Segment Open

(* ===== verification/Main.v ===== *)
(** * The first programs: init() and the end of start_kernel, init/main.c

    Task 0 makes task 1, which runs [init]; what [fork] gives back decides
    whose run it is. *)

From Stdlib Require Import ZArith Lia.
From stdpp Require Import base numbers list gmap strings.
From S2P Require Import Prelude Memory Task Sched TtyData Kernel CharDev Posix Files Signal SysCalls.
From S2P Require Import TaskProofs FileCounts SystemCall Unistd Traps.
From S2P Require Vsprintf.

Section code.
Context {E : Env}.
Context (elsewhere : Z -> Z -> Z -> Z -> M kernel Z).
Context (at_int : user_frame) (handler : frame -> M program unit) (junk : Z).

(** Where the linker put the strings, tables and variables the program
    names, how many buffers the kernel has, and the bounds of its memory. *)
Context (printbuf hd_info tty0 rc sh argv_rc envp_rc argv envp stat_addr : Z).
Context (NR_BUFFERS memory_start memory_end : Z).

#[local] Abbreviation open := (lib_open elsewhere at_int handler).
#[local] Abbreviation close := (lib_close elsewhere at_int handler junk).
#[local] Abbreviation dup := (lib_dup elsewhere at_int handler junk).
#[local] Abbreviation write := (lib_write elsewhere at_int handler).
#[local] Abbreviation execve := (lib_execve elsewhere at_int handler).
#[local] Abbreviation _exit := (lib__exit elsewhere at_int handler junk).
#[local] Abbreviation fork := (lib_fork elsewhere at_int handler junk).
#[local] Abbreviation wait := (lib_wait elsewhere at_int handler).

Definition printf (fmt : string) (args : list Z) : M program Z :=
  match Vsprintf.vsprintf (fun _ => []) (chars fmt) args with
  | None => fault
  | Some (text, _, i) =>
    if 1024 <? lenz text then fault else
    do! on_krn (put_user text printbuf) in
    let! _ := write 1 printbuf i in
    ret i
  end.

(** The console as standard input, output and error. *)
Definition console_as_std : M program unit :=
  let! _ := open tty0 O_RDWR 0 in
  let! _ := dup 0 in
  let! _ := dup 0 in
  ret tt.

(** [while (pid != wait(&stat))] *)
Fixpoint wait_for (fuel : nat) (pid : Z) : M program unit :=
  match fuel with
  | O => Prelude.blocked
  | Datatypes.S fuel =>
    let! r := wait stat_addr in
    if pid =? r then ret tt else wait_for fuel pid
  end.

(** Task 2, and every later shell. *)
Definition rc_shell : M program unit :=
  let! _ := close 0 in
  let! r := open rc O_RDONLY 0 in
  do! when (negb (r =? 0)) (_exit 1) in
  let! _ := execve sh argv_rc envp_rc in
  _exit 2.
Definition login_shell : M program unit :=
  let! _ := close 0 in
  let! _ := close 1 in
  let! _ := close 2 in
  let! _ := lib_setsid elsewhere at_int handler junk in
  do! console_as_std in
  let! r := execve sh argv envp in
  _exit r.

(** [while (1)]; the inner loop has a bound of its own. *)
Fixpoint respawn (fuel : nat) : M program unit :=
  match fuel with
  | O => Prelude.blocked
  | Datatypes.S fuel' =>
    let! pid := fork in
    if pid <? 0 then let! _ := printf "Fork failed in init\n" [] in respawn fuel' else
    do! when (pid =? 0) login_shell in
    do! wait_for fuel pid in
    let! stat := on_krn (get_fs_long stat_addr) in
    let! _ := printf "\nchild %d died with code %04x\n" [pid; stat] in
    let! _ := lib_sync elsewhere at_int handler junk in
    respawn fuel'
  end.

Definition init (fuel : nat) : M program unit :=
  let! _ := lib_setup elsewhere at_int handler junk hd_info in
  do! console_as_std in
  let! _ := printf "%d buffer_head = %d bytes buffer space\n" [NR_BUFFERS; NR_BUFFERS * 1024] in
  let! _ := printf "Total available memory: %d bytes\n" [memory_end - memory_start] in
  let! pid := fork in
  do! when (pid =? 0) rc_shell in
  do! when (0 <? pid) (wait_for fuel pid) in
  do! respawn fuel in
  _exit 0.

(** [for(;;) pause();] *)
Fixpoint idle (fuel : nat) : M program unit :=
  match fuel with
  | O => Prelude.blocked
  | Datatypes.S fuel => let! _ := lib_pause elsewhere at_int handler junk in idle fuel
  end.
Definition task0 (fuel : nat) : M program unit :=
  let! pid := fork in
  do! when (pid =? 0) (init fuel) in
  idle fuel.
End code.

(** ** A system call of a task that nothing disturbs *)

(** It has time left, and no signal waits. *)
Definition undisturbed (t : task_struct) : Prop :=
  state t = 0 /\ counter t <> 0 /\ Z.land (signal t) (u32 (Z.lnot (blocked t))) = 0.

Section theorems.
Context {E : Env} (elsewhere : Z -> Z -> Z -> Z -> M kernel Z).
Context (at_int : user_frame) (handler : frame -> M program unit) (junk : Z).

Lemma back_undisturbed eax ecx edx s t : current_task (sch s) = Some t -> undisturbed t ->
  ret_from_sys_call eax ecx edx at_int s = Ok (Frame (u_eip at_int) (u_esp at_int)) s.
Proof.
  intros Ht (_ & _ & Hp). unfold ret_from_sys_call. run (on_sched_gets current s).
  destruct (_ =? 0); [done|]. destruct (_ =? 8); [done|]. destruct (_ =? 16); [done|].
  run (on_sched_current _ _ Ht). by rewrite Hp.
Qed.

Lemma system_call_ok nr f a b c r s k t : 0 <= nr < 72 -> getz sys_call_table nr = Some (InKernel f) ->
  f a b c s = Ok r k -> current_task (sch k) = Some t -> undisturbed t ->
  system_call elsewhere nr a b c at_int s = Ok (r, Frame (u_eip at_int) (u_esp at_int)) k.
Proof.
  intros Hnr He Hf Ht Hu. unfold system_call.
  assert (u32 nr = nr) as -> by (apply Z.mod_small; lia). unfold nr_system_calls.
  rewrite (proj2 (Z.ltb_ge (72 - 1) nr)) by lia. unfold call_entry. rewrite He. cbn [valid]. rewrite bind_assoc. run_step.
  run Hf. unfold reschedule. rewrite bind_assoc. run (on_sched_current _ _ Ht).
  destruct Hu as (Hs & Hc & Hp). rewrite Hs, (proj2 (Z.eqb_neq _ 0) Hc). cbn [negb orb Z.eqb when]. run_step.
  by run (back_undisturbed r b c k t Ht (conj Hs (conj Hc Hp))).
Qed.

Lemma int_0x80_ok nr f a b c r s k t : 0 <= nr < 72 -> getz sys_call_table nr = Some (InKernel f) ->
  f a b c (krn s) = Ok r k -> current_task (sch k) = Some t -> undisturbed t ->
  int_0x80 elsewhere at_int handler nr a b c s = Ok r (s <| krn := k |>).
Proof.
  intros Hnr He Hf Ht Hu. unfold int_0x80, on_krn, zoom, bind.
  rewrite (system_call_ok _ _ _ _ _ _ _ _ _ Hnr He Hf Ht Hu). cbn [fr_eip fr_esp]. by rewrite !Z.eqb_refl.
Qed.

(** [free_fd] finds the lowest descriptor that is not in use. *)
Lemma free_fd_lowest n k l : 0 <= k < Z.of_nat n -> getz l k = Some None ->
  (forall j, 0 <= j < k -> exists g, getz l j = Some (Some g)) -> free_fd n 0 l = k.
Proof.
  intros Hk Hnone Hused. destruct (free_fd_spec n 0 l) as (H1 & H2 & H3). cbv zeta in *. set (r := free_fd n 0 l) in *.
  destruct (Z.lt_trichotomy r k) as [Hlt|[->|Hgt]]; [|done|].
  - destruct (Hused r ltac:(lia)) as [g Hg]. by destruct (H3 ltac:(lia) g).
  - destruct (H2 k ltac:(lia)) as [g Hg]. congruence.
Qed.

Lemma dup_lowest s t f k : current_task (sch (krn s)) = Some t -> undisturbed t -> files_ok (krn s) ->
  getz (filp t) 0 = Some (Some f) -> 0 <= k < NR_OPEN -> getz (filp t) k = Some None ->
  (forall j, 0 <= j < k -> exists g, getz (filp t) j = Some (Some g)) ->
  exists x s' t', lib_dup elsewhere at_int handler junk 0 s = Ok k s' /\ errno s' = errno s /\ files_ok (krn s') /\
    current_task (sch (krn s')) = Some t' /\ undisturbed t' /\ filp t' = setz (filp t) k (Some f) /\
    getz (file_table (krn s)) f = Some x /\ f_count x < 1281 /\
    getz (file_table (krn s')) f = Some (x <| f_count := f_count x + 1 |>).
Proof.
  intros Ht Hu Hok H0 Hk Hnone Hused.
  assert (free_fd (Z.to_nat (NR_OPEN - 0)) 0 (filp t) = k) as Hfree by (by apply free_fd_lowest).
  assert (dup_result t 0 0 = k) as Hres.
  { unfold dup_result. rewrite Hfree. cbn [orb]. change ((0 <? 0) || (NR_OPEN <=? 0)) with false. cbn [orb]. rewrite H0. cbn.
    by rewrite (proj2 (Z.leb_gt NR_OPEN k)) by lia. }
  destruct (dupfd_run (krn s) t 0 0 Ht Hok) as [[Hneg _]|(g & x & _ & Hg & Hx & _ & _ & _ & Hrun)]; [lia|].
  rewrite H0 in Hg. injection Hg as <-. rewrite Hres in Hrun.
  set (s1 := redirect (krn s) t k (Some f) f x 1) in *. pose proof (redirect_current (krn s) t k (Some f) f x 1 Ht) as Ht1.
  pose proof (fo_count _ Hok _ _ Hx) as Hc. pose proof (refs_small _ f Hok) as Hsmall.
  eexists x, (s <| krn := s1 |>), _. split_and!.
  - unfold lib_dup, _syscall1. 
    rewrite (bind_ok _ _ _ _ _ (int_0x80_ok __NR_dup (fun a _ _ => sys_dup (u32 a)) 0 junk junk k s s1 _
      ltac:(done) eq_refl Hrun Ht1 Hu)). unfold errno_result. by rewrite (proj2 (Z.leb_le 0 k)) by lia.
  - done.
  - apply (redirect_files_ok _ _ _ _ _ None); try done; [by right|by left|].
    rewrite bool_decide_true by done. by rewrite bool_decide_false.
  - exact Ht1.
  - exact Hu.
  - by upd.
  - done.
  - lia.
  - change (getz (setz (file_table (krn s)) f (x <| f_count ::= fun c => u16 (c + 1) |>)) f = Some (x <| f_count := f_count x + 1 |>)).
    rewrite getz_setz_eq by (by eapply getz_Some_lt). f_equal. unfold over, set_f_count. f_equal. apply u16_id. unfold is_u16. lia.
Qed.

End theorems.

Segment Closed

*WHAT YOU WILL DO:* Show every line of the listing containing the string "destruct" by copying it.

*TASK RESULT:*
  destruct (_ =? 0); [done|]. destruct (_ =? 8); [done|]. destruct (_ =? 16); [done|].
  destruct Hu as (Hs & Hc & Hp). rewrite Hs, (proj2 (Z.eqb_neq _ 0) Hc). cbn [negb orb Z.eqb when]. run_step.
  intros Hk Hnone Hused. destruct (free_fd_spec n 0 l) as (H1 & H2 & H3). cbv zeta in *. set (r := free_fd n 0 l) in *.
  destruct (Z.lt_trichotomy r k) as [Hlt|[->|Hgt]]; [|done|].
  - destruct (Hused r ltac:(lia)) as [g Hg]. by destruct (H3 ltac:(lia) g).
  - destruct (H2 k ltac:(lia)) as [g Hg]. congruence.
  destruct (dupfd_run (krn s) t 0 0 Ht Hok) as [[Hneg _]|(g & x & _ & Hg & Hx & _ & _ & _ & Hrun)]; [lia|].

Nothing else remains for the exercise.